Change the future

Saturday 11:30 a.m.–noon

Things to make writing tests easier

Chris Withers

Audience level:
Experienced
Category:
Testing

Description

Writing tests is often hard enough as it is, without having to keep on writing the same boiler plate to set things up and check outcomes. I've collected a bunch of these tools that are all documented, flexible and have unit tests of their own. I'd like to share those with people interested in using them so they can spend more time writing code and less time worrying about how to test it properly.

Abstract

In this talk I'll go through the tools I use most often when writing unit tests; Michael Foord's Mock and my own TestFixtures package.

Using these tools I'll walk through how I tackle the following common testing challenges:

Comparing objects and sequences

Showing how to get better feedback when the results aren't as you expected along with how to compare objects that don't normally support comparison.

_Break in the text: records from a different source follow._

(* ===== verification/Scheduler.v ===== *)
(** * The broker's scheduler ([crates/t1-daemons/src/auth_scheduler.rs])

    One hardware worker at a time, with a deadline and a lease, composed with
    the session coordinator into the service that the authentication broker
    runs. The clock is an argument: readings of one monotonic clock. *)

From S2P Require Import Prelude AuthProtocol StandardProtocol StandardAuthority AuthSession.

Module Scheduler.

Import AuthProtocol(PeerMetadata, AccessPolicy, MAX_MATCH_TIMEOUT, SETUP_ALLOWANCE).
Module Response := AuthProtocol.Response.
Module Outcome := StandardProtocol.TerminalOutcome.
Module Server := StandardProtocol.ServerMessage.
Import AuthSession(ptr, Memory, mkMemory, events, slots, next_ptr).

(** [Duration::as_secs]. *)
Definition as_secs (d : Duration) : Z := d / NANOS_PER_SEC.

Definition OPERATION_TIMEOUT : Duration :=
  from_secs (as_secs SETUP_ALLOWANCE + as_secs MAX_MATCH_TIMEOUT).
Definition ENROLLMENT_OPERATION_TIMEOUT : Duration := from_secs (15 * 60).

(** A [u64]. *)
Definition WorkerLease : Type := Z.

Module WorkerAdmission.
Inductive t : Type := Start (lease : WorkerLease) (deadline : Duration) | Busy | Terminate.
End WorkerAdmission.

Module LifecycleDecision.
Inductive t : Type := Continue | Cancel (l : WorkerLease) | ExitIdle | Terminate.
End LifecycleDecision.

Inductive SchedulerError : Type := ZeroIdleTimeout.

Record ActiveWorker : Type := mkWorker {
  lease : WorkerLease;
  deadline : Duration;
  cancellation_sent : bool;
}.

Record BrokerScheduler : Type := mkScheduler {
  idle_timeout : Duration;
  idle_since : Duration;
  active : option ActiveWorker;
  next_lease : Z;
  poisoned : bool;
}.

(** [BrokerScheduler::new]. *)
Definition scheduler_new (now idle_timeout : Duration) : res SchedulerError BrokerScheduler :=
  if idle_timeout =? 0 then Err ZeroIdleTimeout
  else Ok (mkScheduler idle_timeout now None 1 false).

(** [BrokerScheduler::poison]. *)
Definition poison (s : BrokerScheduler) : BrokerScheduler :=
  mkScheduler (idle_timeout s) (idle_since s) (active s) (next_lease s) true.

(** [BrokerScheduler::admit_with_timeout]. *)
Definition admit_with_timeout (s : BrokerScheduler) (now operation_timeout : Duration)
    : WorkerAdmission.t * BrokerScheduler :=
  if poisoned s then (WorkerAdmission.Terminate, s)
  else
    match active s with
    | Some _ => (WorkerAdmission.Busy, s)
    | None =>
        match duration_checked_add now operation_timeout with
        | None => (WorkerAdmission.Terminate, poison s)
        | Some d =>
            if next_lease s =? 0 then (WorkerAdmission.Terminate, poison s)
            else
              let l := next_lease s in
              let next := match checked_add 64 (next_lease s) 1 with Some n => n | None => 0 end in
              (WorkerAdmission.Start l d,
               mkScheduler (idle_timeout s) (idle_since s) (Some (mkWorker l d false)) next
                 (poisoned s))
        end
    end.

(** [BrokerScheduler::admit]. *)
Definition admit_worker (s : BrokerScheduler) (now : Duration) : WorkerAdmission.t * BrokerScheduler :=
  admit_with_timeout s now OPERATION_TIMEOUT.

(** [BrokerScheduler::owns]. *)
Definition worker_owns (s : BrokerScheduler) (l : WorkerLease) : bool :=
  match active s with Some a => lease a =? l | None => false end.

(** [BrokerScheduler::complete]. *)
Definition complete (s : BrokerScheduler) (l : WorkerLease) (now : Duration)
    : bool * BrokerScheduler :=
  match active s with
  | None => (false, s)
  | Some a =>
      if negb (lease a =? l) then (false, s)
      else (true, mkScheduler (idle_timeout s) now None (next_lease s) (poisoned s))
  end.

(** [BrokerScheduler::worker_lost]. *)
Definition scheduler_worker_lost (s : BrokerScheduler) (l : WorkerLease)
    : bool * BrokerScheduler :=
  match active s with
  | None => (false, s)
  | Some a => if negb (lease a =? l) then (false, s) else (true, poison s)
  end.

(** [BrokerScheduler::decide]. *)
Definition scheduler_decide (s : BrokerScheduler) (now : Duration) (listener_ready : bool)
    : LifecycleDecision.t * BrokerScheduler :=
  if poisoned s then (LifecycleDecision.Terminate, s)
  else
    match active s with
    | Some a =>
        if (deadline a <=? now) && negb (cancellation_sent a)
        then (LifecycleDecision.Cancel (lease a),
              mkScheduler (idle_timeout s) (idle_since s)
                (Some (mkWorker (lease a) (deadline a) true)) (next_lease s) (poisoned s))
        else (LifecycleDecision.Continue, s)
    | None =>
        if negb listener_ready && (idle_timeout s <=? saturating_sub now (idle_since s))
        then (LifecycleDecision.ExitIdle, s) else (LifecycleDecision.Continue, s)
    end.

(** ** The service *)

Record ScheduledAuthentication : Type := mkSchedAuth {
  authentication : AuthSession.ActiveAuthentication;
  sa_lease : WorkerLease;
  sa_deadline : Duration;
  sa_identity : ptr;
}.

Record ScheduledStandardOperation : Type := mkSchedStd {
  std_op : AuthSession.ActiveStandardOperation;
  ss_lease : WorkerLease;
  ss_deadline : Duration;
  ss_identity : ptr;
}.

Module ScheduledDispatch.
Inductive t : Type := Reply (r : Response.t) | Start (s : ScheduledAuthentication) | Terminate.
End ScheduledDispatch.

Module ScheduledStandardDispatch.
Inductive t : Type := Reply (m : Server.t) | Start (s : ScheduledStandardOperation) | Terminate.
End ScheduledStandardDispatch.

Record BrokerServiceScheduler : Type := mkService {
  coordinator : AuthSession.BrokerSessionCoordinator;
  workers : BrokerScheduler;
  identity_ptr : ptr;
}.

(** [Arc::new(())]. *)
Definition new_identity (m : Memory) : ptr * Memory :=
  (next_ptr m, mkMemory (events m) (slots m) (S (next_ptr m))).

(** [BrokerServiceScheduler::new]. *)
Definition service_new (m : Memory) (now idle_timeout : Duration)
    : res SchedulerError BrokerServiceScheduler * Memory :=
  let (c, m) := AuthSession.coordinator_default m in
  match scheduler_new now idle_timeout with
  | Ok w => let (i, m) := new_identity m in (Ok (mkService c w i), m)
  | Err e => (Err e, m)
  | Panic => (Panic, m)
  end.

(** The worker budget of a purpose, and of a standard operation. *)
Definition purpose_timeout (p : AuthProtocol.Purpose.t) : Duration :=
  match p with
  | AuthProtocol.Purpose.Enrollment => ENROLLMENT_OPERATION_TIMEOUT
  | AuthProtocol.Purpose.Authenticate | AuthProtocol.Purpose.Approve => OPERATION_TIMEOUT
  end.
Definition standard_timeout (o : StandardAuthority.Operation.t) : Duration :=
  match o with
  | StandardAuthority.Operation.Enroll _ _ | StandardAuthority.Operation.DeleteIdentity _ _ =>
      ENROLLMENT_OPERATION_TIMEOUT
  | StandardAuthority.Operation.ListIdentities | StandardAuthority.Operation.Verify _ _
  | StandardAuthority.Operation.Identify _ => OPERATION_TIMEOUT
  end.

(** [BrokerServiceScheduler::schedule]. *)
Definition schedule (s : BrokerServiceScheduler) (m : Memory)
    (decision : AuthSession.SessionDecision.t) (now : Duration)
    : ScheduledDispatch.t * BrokerServiceScheduler * Memory :=
  match decision with
  | AuthSession.SessionDecision.Reply response => (ScheduledDispatch.Reply response, s, m)
  | AuthSession.SessionDecision.Start a =>
      match admit_with_timeout (workers s) now
              (purpose_timeout (AuthProtocol.purpose (AuthSession.auth_operation a))) with
      | (WorkerAdmission.Start l d, w) =>
          (ScheduledDispatch.Start (mkSchedAuth a l d (identity_ptr s)),
           mkService (coordinator s) w (identity_ptr s), m)
      | (_, w) =>
          let '(_, c, m) := AuthSession.abandon (coordinator s) m a in
          (ScheduledDispatch.Terminate, mkService c (poison w) (identity_ptr s), m)
      end
  end.

(** [BrokerServiceScheduler::schedule_standard]. *)
Definition schedule_standard (s : BrokerServiceScheduler) (m : Memory)
    (decision : AuthSession.StandardSessionDecision.t) (now : Duration)
    : ScheduledStandardDispatch.t * BrokerServiceScheduler * Memory :=
  match decision with
  | AuthSession.StandardSessionDecision.Reply r => (ScheduledStandardDispatch.Reply r, s, m)
  | AuthSession.StandardSessionDecision.Start a =>
      match admit_with_timeout (workers s) now
              (standard_timeout (StandardAuthority.operation (AuthSession.std_operation a))) with
      | (WorkerAdmission.Start l d, w) =>
          (ScheduledStandardDispatch.Start (mkSchedStd a l d (identity_ptr s)),
           mkService (coordinator s) w (identity_ptr s), m)
      | (_, w) =>
          let '(_, c, m) := AuthSession.abandon_standard (coordinator s) m a in
          (ScheduledStandardDispatch.Terminate, mkService c (poison w) (identity_ptr s), m)
      end
  end.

Mocking out objects and methods

Covering easy to use ways of stubbing out objects, classes or individual methods. The special subtleties of testing with dates of 'today' and times of 'now' are covered in some detail.

Testing logging

Often overlooked, checking that your code logs the messages you expect can be made easy with TestFixtures' specially tailored capturing log handler.

Testing stream output

It's often normal for code to print to the console and it can be just as easy to capture stream output and making assertions about it.

Testing with files and directories

Working with files and directories in tests can be hard when done from first principles. With some handy utilities it can be made easy.

Testing exceptions

Showing not only how to assert that the correct type of exception is raised, but also how to make sure the message in the exception is correct and useful to those who might see it.